Tuesday, January 4, 2011

Mid-Year Reflection

My ideas on technology and education continue to evolve. Based on the experiences of the group, I really see many great ideas and practices going on, but I am continually struck by the simple fact that it is our diversity with technology that is a strength as we try to reach and engage our students. What works for your class may not work for mine; it might not even work next time around with the same material and different students. As 2011 opens, I am now well into my second decade of college teaching. While I am surprised at how different my pedagogical practices have been over the years, yet I see some common threads too. From the very beginning of the internet (the new Chicago Manual of Style now permits lowercase), I noticed I was drawn to doing it myself (for example, creating a simple website rather than relying on a platform like Blackboard). Of course, I used to teach programming and web development in a computer classroom even before the internet arrived. I see the free-for-all / DIY aspect of Web 2.0 technologies like blogs and wikis as a real plus. I like that we can try new things, even on the fly. I just discovered, for example, a super-clever tool called TiddlyWiki. Bad pun aside, it lets you create a small wiki on a single web page, which can be deployed wherever.
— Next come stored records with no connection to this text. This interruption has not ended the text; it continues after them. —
(** * http-proxy: a shallow embedding of the traffic plane

  The definitions below follow the Go sources of [pkg/proxy] (router,
  flow, flow store, engine) and [pkg/filter].  Go [string] is modelled by
  [string] (a sequence of bytes), [[]byte] by [list ascii], [int] and
  [int64] by [Z], slices by lists, [map[string]T] by [gmap string T] and
  [*Flow] by an address into an explicit heap. *)

From Stdlib Require Import ZArith List String Ascii Lia Permutation Sorted Bool DecimalString.
From stdpp Require Import gmap strings list sorting.

Open Scope string_scope.
Open Scope list_scope.
Open Scope Z_scope.

(** ** Library functions used by every package *)

Module strings.

(** [len(s)] as a Go [int]. *)
Definition len (s : string) : Z := Z.of_nat (String.length s).

(** [strings.HasPrefix(s, prefix)]. *)
Definition HasPrefix (s prefix : string) : bool := String.prefix prefix s.

(** [strings.Contains(s, substr)]. *)
Fixpoint Contains (s substr : string) : bool :=
  String.prefix substr s ||
  match s with
  | EmptyString => false
  | String _ s' => Contains s' substr
  end.

(** [strings.SplitN(s, ":", 2)]: the part before the first colon, and the
    part after it when there is one. *)
Fixpoint SplitN_colon (s : string) : string * option string :=
  match s with
  | EmptyString => (EmptyString, None)
  | String c s' =>
      if Ascii.eqb c ":" then (EmptyString, Some s')
      else let '(a, b) := SplitN_colon s' in (String c a, b)
  end.

(** The double quote, and a string between two of them. *)
Definition dquote : ascii := ascii_of_nat 34.

Definition quoted (s : string) : string :=
  String dquote (s ++ String dquote EmptyString).

(** [strconv.Itoa]. *)
Definition Itoa (n : Z) : string := NilZero.string_of_int (Z.to_int n).

(** [string(b)] for a byte [b]: the UTF-8 encoding of the code point. *)
Definition of_byte (b : ascii) : string :=
  let n := N_of_ascii b in
  if (n <? 128)%N then String b EmptyString
  else String (ascii_of_N (192 + n / 64)) (String (ascii_of_N (128 + n mod 64)) EmptyString).

(** [strings.SplitN(s, sep, 2)] for a one-byte separator: the part before
    the first separator, and the part after it when there is one (the
    slice then has two elements, otherwise one). *)
Fixpoint SplitN2 (sep : ascii) (s : string) : string * option string :=
  match s with
  | EmptyString => (EmptyString, None)
  | String c s' =>
      if Ascii.eqb c sep then (EmptyString, Some s')
      else let '(a, b) := SplitN2 sep s' in (String c a, b)
  end.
How cool is that? For example, I might use this to provide an in-depth bit of web content for a particular topic in one of my upcoming classes.

As I reflect on current web technologies, I am still not sold on social networking for my classroom--again your mileage may differ, but it just doesn't work for me. Does that make me old-fashioned? I suppose it does. I think my ideal classroom would have students with similar eReaders--the text! including film and YouTube and Wikipedia, etc. etc.--and a very smart classroom (with a projector that works every time). Full disclosure--I took some holiday money and bought a Nook Color eReader. I spent 30 minutes 'jailbreaking' it, and it is now a very fine tablet computer and so much more portable than an iPad. I have over 600 books on it right now, and have access to all of Project Gutenberg, plus Kindle and Barnes and Nobles' titles. It reads PDF files for my 'personal research' (academic titles not yet in the maw of Google Books or Kindle or Nook bookstores.) I had to scan those in for this winter's reading--I owe an academic publisher a book proposal in a few weeks. Plus I can write on it too--sort of, though this is still under development. It's smaller than a paperback, and the text is brilliantly clear for actually reading.... Amazing technology!
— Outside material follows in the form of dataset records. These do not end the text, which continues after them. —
(** X1.  Along every run of a live session, whatever the host requests
    and whatever messages arrive, the state recorded in the session is
    the state last reported to the host through [onStateChanged] (the
    state recorded at the start when nothing was reported): the record
    changes only together with a report, never on a request. *)
Theorem recorded_state_is_last_reported :
  forall (cs : list Command) (d : GstAhc) (th : Thread) (hj : bool),
    let r := run cs {| native_custom_data := Some d; gst_app_thread := th;
                       host_joining := hj |} in
    match native_custom_data (fst r) with
    | Some d' => state d' = last_reported (snd r) (state d)
    | None => True
    end.
Proof.
  intros cs d th hj r. subst r.
  assert (H : forall cs m s0,
             records m s0 ->
             records (fst (run cs m)) (last_reported (snd (run cs m)) s0)).
  { clear. induction cs as [|c cs IH]; intros m s0 Hm; cbn [run].
    - exact Hm.
    - rewrite fst_bind, snd_bind, last_reported_app.
      apply IH. now apply step_records. }
  apply (H cs _ (state d)). reflexivity.
Qed.

(** The report does follow a change: the pipeline goes to PAUSED, a child
    reports PLAYING, the host asks for PLAYING. *)
Example recorded_state_after_messages :
  let r := run [ message_state_changed (Some 1%positive) GST_STATE_PAUSED false;
                 message_state_changed (Some 3%positive) GST_STATE_PLAYING false;
                 nativePlay ] playing_machine in
  option_map state (native_custom_data (fst r)) = Some GST_STATE_PAUSED
  /\ last_reported (snd r) GST_STATE_PLAYING = GST_STATE_PAUSED.
Proof. split; reflexivity. Qed.

(** X2.  A host call other than [nativeFinalize] leaves the session in
    place and does not write the fields that belong to the worker (the
    global reference, the pipeline and its three elements, the main loop,
    the recorded state); the thread is where it was. *)
Theorem host_requests_leave_worker_fields :
  forall (c : Command) (d : GstAhc) (th : Thread) (hj : bool),
    is_host_request c = true ->
    let m := {| native_custom_data := Some d; gst_app_thread := th;
                host_joining := hj |} in
    exists d',
      native_custom_data (fst (step c m)) = Some d'
      /\ worker_fields d' = worker_fields d
      /\ gst_app_thread (fst (step c m)) = th
      /\ host_joining (fst (step c m)) = hj.
Proof.
  intros c d th hj Hc m. subst m.
  destruct d as [a p l w s src flt sink i].
  destruct c; try discriminate Hc; open_step; split_tests; cbn;
    eexists; repeat split.
Qed.

Lemma host_requests_leave_worker_fields_witness :
  exists d',
    native_custom_data
      (fst (step (nativeSurfaceInit 11%positive (Some 8%positive) false)
              playing_machine)) = Some d'
    /\ worker_fields d' = worker_fields playing_session.
Proof.
  destruct (host_requests_leave_worker_fields
              (nativeSurfaceInit 11%positive (Some 8%positive) false)
              playing_session T_looping false eq_refl)
    as (d' & H1 & H2 & _).
  exists d'. split; assumption.
Defined.

(** ** Who stops the pipeline *)

Lemma step_no_null_request (c : Command) (m : Machine) :
  stops_pipeline c = false ->
  List.existsb is_null_request (snd (step c m)) = false.
Proof.
  intros Hc.
  destruct m as [[[a p l w s src flt sink i]|] th hj].
  2:{ rewrite step_without_session by reflexivity. reflexivity. }
  destruct c; try discriminate Hc; open_step; split_tests; reflexivity.
Qed.

(** X3.  The NULL state is requested only by the error handler and by the
    shutdown: a run without error messages and without [nativeFinalize]
    makes no request for the NULL state.  In particular the
    end-of-stream handler requests PAUSED and nothing else. *)
Theorem only_error_and_shutdown_stop :
  forall (cs : list Command) (m : Machine),
    List.forallb (fun c => negb (stops_pipeline c)) cs = true ->
    List.existsb is_null_request (snd (run cs m)) = false
    /\ (forall d : GstAhc,
          eos_cb d =
            (d, [gst_element_set_state (pipeline d) GST_STATE_PAUSED])).
Proof.
  intros cs m Hcs. split; [|reflexivity].
  apply (run_keeps (fun c => negb (stops_pipeline c)) (fun _ => True)
           (fun t => List.existsb is_null_request t = false));
    auto.
  - intros a b. apply existsb_app_false.
  - intros c m' Hc _. split; [exact I |].
    apply step_no_null_request. now apply negb_true_iff.
Qed.

Lemma only_error_and_shutdown_stop_witness :
  List.existsb is_null_request
    (snd (run [message_eos; nativePause; nativeChangeResolution 640 480]
            playing_machine)) = false.
Proof.
  apply (only_error_and_shutdown_stop
           [message_eos; nativePause; nativeChangeResolution 640 480]
           playing_machine).
  reflexivity.
Defined.

(** ** Exceptions raised by the host callbacks *)

Lemma pending_after_app (a b : list Call) (p : bool) :
  pending_after (a ++ b) p =
    match pending_after a p with
    | Some q => pending_after b q
    | None => None
    end.
Proof.
  revert p. induction a as [|c a IH]; intros p; cbn; [reflexivity |].
  destruct c; auto; destruct p; auto.
Qed.

Lemma step_clears_exceptions (c : Command) (m : Machine) :
  pending_after (snd (step c m)) false = Some false.
Proof.
  destruct m as [[[a p l w s src flt sink i]|] th hj].
  2:{ rewrite step_without_session by reflexivity. reflexivity. }
  destruct c; open_step; split_tests; reflexivity.
Qed.

Lemma step_handles_callbacks (c : Command) (m : Machine) :
  handling_after (snd (step c m)) Quiet = Quiet.
Proof.
  destruct m as [[[a p l w s src flt sink i]|] th hj].
  2:{ rewrite step_without_session by reflexivity. reflexivity. }
  destruct c; open_step; split_tests; reflexivity.
Qed.

(** X4.  Along every run, whichever of the host callbacks raise: each
    call of a Java method is followed at once by [ExceptionCheck]; when
    the check finds an exception pending, the next call is
    [ExceptionClear], or, for [onStateChanged] and only for it,
    [ExceptionDescribe] and then [ExceptionClear]; these three calls
    occur nowhere else.  So no other call is made while an exception is
    pending, and none is pending when the run ends. *)
Theorem callback_exceptions_cleared :
  forall (cs : list Command) (m : Machine),
    handling_after (snd (run cs m)) Quiet = Quiet
    /\ pending_after (snd (run cs m)) false = Some false.
Proof.
  intros cs m. split.
  - apply (run_keeps any_command (fun _ => True)
             (fun t => handling_after t Quiet = Quiet)); auto.
    + intros a b Ha Hb. unfold handling_after in *.
      now rewrite List.fold_left_app, Ha.
    + intros c m' _ _. split; [exact I | apply step_handles_callbacks].
    + apply forallb_any_command.
  - apply (run_keeps any_command (fun _ => True)
             (fun t => pending_after t false = Some false)); auto.
    + intros a b Ha Hb. now rewrite pending_after_app, Ha.
    + intros c m' _ _. split; [exact I | apply step_clears_exceptions].
    + apply forallb_any_command.
Qed.

(** The readings do tell a handled exception from one left pending, and
    the handler that describes from the ones that do not. *)
Example pending_after_tells :
  pending_after [ExceptionCheck true; DeleteLocalRef] false = None
  /\ pending_after [ExceptionCheck true] false = Some true
  /\ pending_after
       (snd (on_error "ahcsrc" "camera gone" true playing_session)) false
     = Some false.
Proof. repeat split. Qed.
More and more as I read and think about how we learn (and this based in part on my Consciousness / cognitive science Cluster from last semester AND my reading in evolution and literature), it is all about managing attention for our students. The 'Standard Model' of technology in the classroom seems to state that we can use Facebook and whiz-bang tools to get our students to engage and pay attention to class. We do a sleight-of-hand, don't we: turning enthusiasm for all things online into interest in our classes. This is largely true, or true enough, but our students today are ever more distracted, and just as you can't text while you drive, you can't learn very much if you don't know how not to be distracted in the classroom. I begin to see that less is sometimes more, and if we are all writing and checking our Facebook messages, etc., there isn't going to be much time to look carefully and critically at texts. (I am old fashioned this way--the text in whatever form!--is very important to me.)
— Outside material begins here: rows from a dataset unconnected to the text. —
(* ================================================================== *)
(** * A reference environment *)
(* ================================================================== *)

(** A JSON reader for the values of [Js.value]: objects, arrays, strings
    with their escapes, [true], [false], [null] and integer numbers.  It is
    the [JSON_parse] of the reference environment; a number with a fraction
    or an exponent has no counterpart in [Js.value] and is refused here. *)
Module Json.

Definition syntax_error : Js.Error :=
  Js.mkError "SyntaxError" "Unexpected token in JSON" None.

Definition is_space (c : ascii) : bool :=
  let n := nat_of_ascii c in
  ((n =? 32) || (n =? 9) || (n =? 10) || (n =? 13))%nat.

Fixpoint skip_ws (s : string) : string :=
  match s with
  | String c s' => if is_space c then skip_ws s' else s
  | EmptyString => s
  end.

(** [s] without the prefix [p], when it starts with it. *)
Fixpoint strip (p s : string) : option string :=
  match p, s with
  | EmptyString, _ => Some s
  | String a p', String b s' => if Ascii.eqb a b then strip p' s' else None
  | _, _ => None
  end.

Fixpoint read_digits (s : string) (acc : Z) : Z * string :=
  match s with
  | String c s' =>
      if JsString.is_digit c
      then read_digits s' (10 * acc + (Z.of_nat (nat_of_ascii c) - 48))
      else (acc, s)
  | EmptyString => (acc, s)
  end.

(** An integer literal: no leading zero, no fraction, no exponent. *)
Definition read_int (s : string) : option (Z * string) :=
  let (neg, s1) :=
    match s with
    | String "-" s' => (true, s')
    | _ => (false, s)
    end in
  match s1 with
  | String c s2 =>
      if JsString.is_digit c then
        let (n, rest) :=
          if Ascii.eqb c "0" then (0, s2) else read_digits s1 0 in
        match rest with
        | String d _ =>
            if JsString.is_digit d || Ascii.eqb d "." || Ascii.eqb d "e"
               || Ascii.eqb d "E"
            then None
            else Some (if neg then - n else n, rest)
        | EmptyString => Some (if neg then - n else n, rest)
        end
      else None
  | EmptyString => None
  end.

(** The UTF-8 bytes of a code point of the basic plane. *)
Definition utf8 (n : Z) : string :=
  Bytes.to_string
    (if n <? 128 then [n]
     else if n <? 2048 then [192 + n / 64; 128 + n mod 64]
     else [224 + n / 4096; 128 + (n / 64) mod 64; 128 + n mod 64]).

Definition read_hex4 (s : string) : option (Z * string) :=
  match s with
  | String a (String b (String c (String d rest))) =>
      match Bytes.digit_value a, Bytes.digit_value b,
            Bytes.digit_value c, Bytes.digit_value d with
      | Some x, Some y, Some z, Some t =>
          Some (((x * 16 + y) * 16 + z) * 16 + t, rest)
      | _, _, _, _ => None
      end
  | _ => None
  end.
In response to this week's guidelines, I noticed that several of us last semester noted how students don't always move from point A--the Web 2.0 activities-- to point B--research papers and exams and the graded stuff so successfully. Thus, my goals for the Spring are to promote success with my students through selective Web 2.0 activities as they look carefully at some challenging texts. I will be aiming to use mid to low-stakes blogging assignments to promote comprehension, critical thinking and synthesis on a variety of texts for ENG 101, ENG 102 and LIB 200. I will again be using wikis to promote successful research papers, finding topics and sources, then refining drafts and promoting community within and between classes. Web 2.0 is excellent at generating buzz and excitement, but I want to make sure that our blogging and wiki activities lead to 'higher-stakes' success--completing a research paper, being able to write a successful essay on a short story by Alice Walker, or a poem by Emily Dickinson, or a play by Shakespeare (The Tempest) or a graphic novel on the achievements in science by Rosalind Franklin or Madame Curie, to name a few of the texts and ideas we will be looking at in my classes.... Besides a new set of courses (versus last Fall), I will be substituting blogging assignments instead of ePortfolio for my ENG 102 class for the very first time. Otherwise, I will be building on what's worked before. Like I said, continual evolution now that I have some 'best practices' with these tools....

1 comment:

  1. A few things....I agree that what works for some doesn't always work for others or even the next semester in your own classes. So much depends on the group dynamics of the individual students. I would also like to touch base with you about the NookColor since it is the one eReader that seems to meet most of my personal needs. Intrigued with your 'jailbreaking' and comparing it to the iPad. Let's talk.